## PROVIDED RECORDS
Definition socks5Handshake (config : SOCKS5Config) : io conn unit :=
  let methods := offered config in
  conn_write ([z2b 5; z2b (len methods)] ++ methods) ;!
  do! response <- conn_read 2 in
  do! ver <- io_lift (byte_at response 0) in
  do! method <- io_lift (byte_at response 1) in
  if negb (ver =? 5) then io_err (Errorf "SOCKS 版本错误: %d" [ver]) else
  if method =? 0 then
    if negb (existsb (chr (z2b 0)) methods)
    then io_err (Errorf "服务器选择了未提供的认证方法: %d" [method]) else io_ret tt
  else if method =? 2 then
    if negb (existsb (chr (z2b 2)) methods)
    then io_err (Errorf "服务器选择了未提供的认证方法: %d" [method])
    else socks5UserPassAuthSrv (up_Username config) (up_Password config)
  else if method =? 255 then io_err (Errorf "服务器不接受认证" [])
  else io_err (Errorf "认证方法错误: %d" [method]).

(** The CONNECT request of a validated [host:port]. *)
Definition connect_request (addr : bytes) : res bytes :=
  let! _ := ValidateHostPort addr in
  let! hp := SplitHostPort addr in
  let '(host, portStr) := hp in
  match Atoi portStr with
  | None => Err (Errorf "strconv.Atoi" [])
  | Some port =>
      let p := [z2b (Z.shiftr port 8); z2b port] in
      match ParseIP host with
      | Some ip =>
          match To4 ip with
          | Some ip4 => Ok ([z2b 5; z2b 1; z2b 0; z2b 1] ++ ip4 ++ p)
          | None => Ok ([z2b 5; z2b 1; z2b 0; z2b 4] ++ ip ++ p)
          end
      | None =>
          if 255 <? len host then Err (Errorf "域名过长" []) else
          Ok ([z2b 5; z2b 1; z2b 0; z2b 3] ++ [z2b (len host)] ++ host ++ p)
      end
  end.

(** The reply to CONNECT: its head, and the bound address, which is skipped. *)
Definition read_connect_reply : io conn unit :=
  do! response <- conn_read 4 in
  do! ver <- io_lift (byte_at response 0) in
  do! status <- io_lift (byte_at response 1) in
  do! rsv <- io_lift (byte_at response 2) in
  do! atyp <- io_lift (byte_at response 3) in
  if negb (ver =? 5) then io_err (Errorf "SOCKS5 CONNECT响应版本错误: %d" [ver]) else
  if negb (rsv =? 0) then io_err (Errorf "SOCKS5 CONNECT响应 RSV 必须为 0" []) else
  if negb (status =? 0) then io_err (Errorf "状态码: %d" [status]) else
  if atyp =? 1 then do! _ <- conn_read 6 in io_ret tt else
  if atyp =? 3 then
    do! lenBuf <- conn_read 1 in
    do! l <- io_lift (byte_at lenBuf 0) in
    do! _ <- conn_read (Z.to_nat (l + 2)) in io_ret tt else
  if atyp =? 4 then do! _ <- conn_read 18 in io_ret tt else
  io_err (Errorf "地址类型无效: %d" [atyp]).

Definition socks5Connect (addr : bytes) : io conn unit :=
  do! request <- io_lift (connect_request addr) in
  conn_write request ;!
  read_connect_reply.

## WHAT YOU HAVE TO DO
Each line of the data above that contains the word "existsb" counts once; report the total and add nothing.

## RESPONSE AREA
2